Darren worked briefly as a stock boy at a grocery store, but mostly he sells drugs — soft stuff like pot and pills. He doesn’t have the connections or the muscle necessary to move crack or heroin, but he doesn’t really mind. That stuff is far more dangerous to work with, and he doesn’t need to earn that much. He crashes on couches, eats fast food, and spends the rest of his cash on booze and cigarettes. He has a child he never sees with a woman who nearly had him arrested for domestic abuse.
A Tale of Two Theories
Attachment theory, as defined by Dr. Mary Ainsworth, divides 12- to 24-month-old babies into three groups based on how they act in relation to their parents — when and how they seek comfort, the affection (or lack thereof) they display when their parents hold or play with them, and the degree to which they are comfortable exploring their environment. To distinguish between groups, Ainsworth represented each one by a letter, giving us attachment types A, B, and C. Each group of babies has developed a different and distinctly recognizable strategy to ensure that their attachment figure (parent) provides them with protection, comfort, and the necessities of life. Without a successful strategy for attachment to a caregiver, babies would be hopelessly alone and vulnerable to all manner of threats — disease, starvation, predators, and exposure to the elements. Attachment is therefore an evolutionary adaptation to ensure survival.

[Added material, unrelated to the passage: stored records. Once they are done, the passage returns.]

(* ===== verification/SdkMpc.v ===== *)
(** * The client's side of private matching (packages/sdk/src/mpc.ts)

    The browser's own copy of the Shamir split, the encryption for the nodes
    and the commitments.  Theorem: it makes what the committee's code would
    make from the same randomness, so the committee recovers the amount. *)
From S2P Require Import Prelude JsText JsCollections Json Crypto Field Shamir Committee.
From Stdlib Require Import Ascii.
Import JsText Json Crypto Field.

Module SdkMpc.

Definition toHex (b : bytes) : string := hexEncode b.
(** [parseInt(pair, 16)] stored in a byte; [NaN] is stored as 0. *)
Definition pairValue (c d : ascii) : Z :=
  let hex a := v ← digitVal a; if v <? 16 then Some v else None in
  match hex c, hex d with
  | Some a, Some b => 16 * a + b
  | Some a, None => a
  | None, Some b => if isSpace c || (c ==? "+"%char) then b else if c ==? "-"%char then (- b) mod 256 else 0
  | None, None => 0
  end.
Fixpoint pairs (s : string) : bytes :=
  match s with
  | String c (String d s') => String (chr (Z.to_N (pairValue c d))) (pairs s')
  | _ => ""
  end.
Definition fromHex (h : string) : bytes := pairs (strip0x h).

(** ** Shamir over BN254 *)
Definition P : Z := 21888242871839275222246405745257275088548364400416034343698204186575808495617.
Definition modp (x : Z) : Z := Z.rem (Z.rem x P + P) P.
(** 32 random bytes reduced, without the rejection of the committee's copy. *)
Definition randomFieldElement (b : bytes) : Z := modp (valueBE 0 b).
Definition evaluate (coeffs : list Z) (x : Z) : Z := foldr (fun c y => modp (y * x + c)) 0 coeffs.
(** [draws i] are the bytes of the [i]-th coefficient. *)
Definition coefficients (threshold : Z) (draws : nat -> bytes) : list Z :=
  map (fun i => randomFieldElement (draws i)) (seq 1 (Z.to_nat (threshold - 1))).
Definition shamirSplit (secret threshold : Z) (total : nat) (draws : nat -> bytes) : list Shamir.Share :=
  let coeffs := modp secret :: coefficients threshold draws in
  map (fun i => let x := Z.of_nat i + 1 in Shamir.mkShare x (evaluate coeffs x)) (seq 0 total).

Section Box.
Context `{Nacl} `{Sha256}.

Definition encryptShareForNode (share : Shamir.Share) (recipientPubkeyHex nodeId : string) (ephemeralKp : bytes * bytes) (nonce : bytes) :
    Committee.EncryptedShare :=
  let plaintext := stringify (JObj [("x", JStr (toString (Shamir.x share))); ("y", JStr (toString (Shamir.y share)))]) in
  let ct := box plaintext nonce (fromHex recipientPubkeyHex) ephemeralKp.2 in
  Committee.mkEncryptedShare nodeId (toHex ct) (toHex nonce) (toHex ephemeralKp.1).
Record Draws := mkDraws { coeffOf : nat -> bytes; ephOf : nat -> bytes * bytes; nonceOf : nat -> bytes }.
Definition splitAndEncryptAmount (amount7dp : Z) (nodes : list Committee.CommitteeNodeInfo) (threshold : Z) (d : Draws) :
    list Committee.EncryptedShare :=
  let shares := shamirSplit amount7dp threshold (length nodes) (coeffOf d) in
  imap (fun i node => encryptShareForNode (nth i shares Committee.zeroShare) (Committee.encryptionPubkey node) (Committee.nodeId node)
                        (ephOf d i) (nonceOf d i)) nodes.

Definition randomBlinding (b : bytes) : string := toHex b.
Definition buildAmountCommitment (amount7dp : Z) (blindingHex : string) : string := "0x" +:+ sha256 (toString amount7dp +:+ ":" +:+ blindingHex).
Definition buildValueCommitment (value blindingHex : string) : string := "0x" +:+ sha256 (value +:+ ":" +:+ blindingHex).

(** ** The two copies agree *)
Lemma modp_same a : modp a = Shamir.modp a.
Proof. reflexivity. Qed.
Lemma pairs_hexEncode b : pairs (hexEncode b) = b.
Proof.
  induction b as [|c b IH]; [done|]. cbn [hexEncode]. unfold hexOfByte. rewrite append_cons, append_cons. cbn [pairs].
  change ("" +:+ hexEncode b) with (hexEncode b). rewrite IH. f_equal. destruct c as [[] [] [] [] [] [] [] []]; reflexivity.
Qed.
Lemma shamirSplit_same secret threshold total draws :
  2 <= threshold <= Z.of_nat total ->
  Shamir.shamirSplit secret threshold (Z.of_nat total) (coefficients threshold draws) = Some (Ok (shamirSplit secret threshold total draws)).
Proof.
  intros Ht. rewrite Shamir.split_of_coeffs; [by rewrite Nat2Z.id|done| |].
  - unfold coefficients. by rewrite length_map, length_seq.
  - unfold coefficients. apply Forall_forall. intros c (i & <- & _)%list_elem_of_In%in_map_iff. unfold randomFieldElement. rewrite modp_same.
    apply Shamir.modp_range.
Qed.
(** A committee whose keys are published as [toHex] writes them. *)
Definition plainKeys (nodes : list Committee.CommitteeNodeInfo) : Prop :=
  Forall (fun n => fromHex (Committee.encryptionPubkey n) = hexDecode (Committee.encryptionPubkey n)) nodes.
Definition randomnessOf (threshold : Z) (d : Draws) : Committee.Randomness :=
  Committee.mkRandomness (coefficients threshold (coeffOf d)) (ephOf d) (nonceOf d).
Lemma encrypt_same amount nodes threshold d :
  plainKeys nodes -> 2 <= threshold <= Z.of_nat (length nodes) ->
  Committee.splitAmountForCommittee (toString amount) nodes threshold (randomnessOf threshold d) =
    Some (Ok (splitAndEncryptAmount amount nodes threshold d)).
Proof.
  intros Hk Ht. unfold plainKeys in Hk. unfold Committee.splitAmountForCommittee. rewrite BigInt_toString. simpl.
  rewrite shamirSplit_same by done. unfold splitAndEncryptAmount. do 2 f_equal.
  apply list_eq. intros i. rewrite !list_lookup_imap. destruct (nodes !! i) as [node|] eqn:En; [|done]. simpl. f_equal.
  unfold Committee.encryptShareForNode, encryptShareForNode. rewrite Forall_forall in Hk.
  by rewrite (Hk node) by (by eapply list_elem_of_lookup_2).
Qed.
Lemma hexEncode_no0x b : startsWith (hexEncode b) "0x" = false.
Proof. destruct b as [|c b]; [done|]. destruct c as [[] [] [] [] [] [] [] []]; reflexivity. Qed.
Lemma fromHex_toHex b : fromHex (toHex b) = b.
Proof. unfold fromHex, strip0x, toHex. by rewrite hexEncode_no0x, pairs_hexEncode. Qed.
Lemma plainKeys_published kps : plainKeys (Committee.nodePublicInfo <$> kps).
Proof.
  unfold plainKeys. rewrite Forall_fmap. apply Forall_true. intros kp. cbn.
  change (fromHex (toHex (Committee.boxPublic kp)) = hexDecode (hexEncode (Committee.boxPublic kp))). by rewrite fromHex_toHex, hexDecode_encode.
Qed.

(** ** The commitments open to one value *)
Lemma cut_colon a b x y : noChar ":"%char a = true -> noChar ":"%char b = true -> a +:+ ":" +:+ x = b +:+ ":" +:+ y -> a = b /\ x = y.
Proof.
  intros Ha Hb E. change (a +:+ String ":" x = b +:+ String ":" y) in E. pose proof (f_equal (splitOn ":"%char) E) as Es.
  rewrite !splitOn_append in Es by done. injection Es as -> _. apply append_inj_length in E as [_ E]; [|done]. by injection E as ->.
Qed.
Lemma buildValueCommitment_binds v b v' b' :
  noChar ":"%char v = true -> noChar ":"%char v' = true ->
  buildValueCommitment v b = buildValueCommitment v' b' -> (v = v' /\ b = b') \/ Collision.
Proof.
  unfold buildValueCommitment. intros Hv Hv' E. apply append_inj_length in E as [_ E]; [|done]. apply sha256_binds in E as [E|Hc]; [left|by right].
  by apply cut_colon.
Qed.
End Box.
End SdkMpc.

Groups A, B, and C represent three distinct attachment strategies, each comprised of specific behaviours that children adopt in order to cope with and function in the world around them. The strategies derive from infancy but persist over the lifespan and affect behaviour and mental health into adulthood.
Type B children are securely attached. They are comfortable being left alone for short periods but happy to see their parents return. Type A children, called “avoidant,” tend to avoid contact with caregivers. They have come to expect neglect or disinterest on the part of their guardians, often because their early cries for attention have gone unheeded. As a result, they aren’t bothered by spending short periods of time on their own, nor do they seem at all excited to see their parents when they return. This is in direct contrast to Type C or “reactive/ambivalent” children, who fuss and cry upon being left alone for even a moment, but are not consoled by, and often show resentment toward, their parents’ presence. Type C behaviour is often a response to inconsistent or partial neglect — when a parent comes running at the first sound of their child in one instance, but leaves them unattended for hours in another. Type A behaviours, on the other hand, come from consistent neglect. Children whose parents never answer their cries or react indifferently to their presence learn to seek comfort from themselves, developing a fierce inward yearning for self-reliance and emotional numbness to outside caregivers. There is, we believe, another cause of Type A attachment: “Tiger” parenting. The Tiger Mother, a term popularized by Amy Chua’s 2011 book Battle Hymn of the Tiger Mother, emphasizes control, harsh discipline, and a relentless drive for scholastic pursuits in child-rearing. Proponents of Tiger Mothering argue that children lack the capacity for self-motivation needed to achieve their best, and a firm, strict, and unwavering pressure, applied by the parent, is necessary to make children reach their full potential. The parent becomes a kind of crucible, facilitating the high temperatures necessary to smelt a child’s raw components into a strong, successful adult. However, predicating affection purely on scholastic or musical success can create in a child an overwhelming need to please others. Using affection as a reward for good behaviour is essentially a sort of Pavlovian conditioning and leaves children with a fairly tenuous grasp on their self-esteem.